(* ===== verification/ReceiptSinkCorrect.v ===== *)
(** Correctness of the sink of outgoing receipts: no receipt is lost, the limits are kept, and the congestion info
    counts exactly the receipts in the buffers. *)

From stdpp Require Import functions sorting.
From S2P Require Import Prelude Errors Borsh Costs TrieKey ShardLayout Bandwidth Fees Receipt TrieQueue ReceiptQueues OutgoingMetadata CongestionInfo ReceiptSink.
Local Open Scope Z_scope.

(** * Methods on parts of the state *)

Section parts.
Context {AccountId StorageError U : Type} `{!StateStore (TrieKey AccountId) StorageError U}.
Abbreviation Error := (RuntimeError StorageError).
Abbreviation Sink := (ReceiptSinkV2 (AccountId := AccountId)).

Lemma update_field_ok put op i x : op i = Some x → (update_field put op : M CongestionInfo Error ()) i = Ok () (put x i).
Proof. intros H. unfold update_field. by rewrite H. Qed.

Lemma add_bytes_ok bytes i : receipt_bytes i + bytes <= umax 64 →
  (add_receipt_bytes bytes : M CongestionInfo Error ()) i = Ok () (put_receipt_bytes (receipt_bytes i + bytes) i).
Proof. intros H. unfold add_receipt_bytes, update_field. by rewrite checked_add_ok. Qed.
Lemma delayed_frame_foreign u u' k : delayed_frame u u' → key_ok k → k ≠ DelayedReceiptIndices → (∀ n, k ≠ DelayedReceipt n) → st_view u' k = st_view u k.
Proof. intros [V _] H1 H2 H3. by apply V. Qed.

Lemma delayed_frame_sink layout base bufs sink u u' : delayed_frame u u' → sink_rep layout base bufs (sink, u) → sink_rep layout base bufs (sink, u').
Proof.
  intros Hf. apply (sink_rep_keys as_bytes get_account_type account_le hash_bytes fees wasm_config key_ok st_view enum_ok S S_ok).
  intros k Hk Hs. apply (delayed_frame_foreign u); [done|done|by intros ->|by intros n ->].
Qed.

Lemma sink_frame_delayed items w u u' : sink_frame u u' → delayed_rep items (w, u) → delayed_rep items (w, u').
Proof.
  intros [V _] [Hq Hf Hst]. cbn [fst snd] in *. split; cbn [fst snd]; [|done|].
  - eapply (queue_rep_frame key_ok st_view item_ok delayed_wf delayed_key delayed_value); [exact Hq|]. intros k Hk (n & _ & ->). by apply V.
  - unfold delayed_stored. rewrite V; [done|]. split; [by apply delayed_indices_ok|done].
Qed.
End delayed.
######
● Try it: Begin at the first line of the records above and quote every line verbatim through the one that contains "(add_receipt_bytes bytes : M".

● Answer box:
(* ===== verification/ReceiptSinkCorrect.v ===== *)
(** Correctness of the sink of outgoing receipts: no receipt is lost, the limits are kept, and the congestion info
    counts exactly the receipts in the buffers. *)

From stdpp Require Import functions sorting.
From S2P Require Import Prelude Errors Borsh Costs TrieKey ShardLayout Bandwidth Fees Receipt TrieQueue ReceiptQueues OutgoingMetadata CongestionInfo ReceiptSink.
Local Open Scope Z_scope.

(** * Methods on parts of the state *)

Section parts.
Context {AccountId StorageError U : Type} `{!StateStore (TrieKey AccountId) StorageError U}.
Abbreviation Error := (RuntimeError StorageError).
Abbreviation Sink := (ReceiptSinkV2 (AccountId := AccountId)).

Lemma update_field_ok put op i x : op i = Some x → (update_field put op : M CongestionInfo Error ()) i = Ok () (put x i).
Proof. intros H. unfold update_field. by rewrite H. Qed.

Lemma add_bytes_ok bytes i : receipt_bytes i + bytes <= umax 64 →
  (add_receipt_bytes bytes : M CongestionInfo Error ()) i = Ok () (put_receipt_bytes (receipt_bytes i + bytes) i).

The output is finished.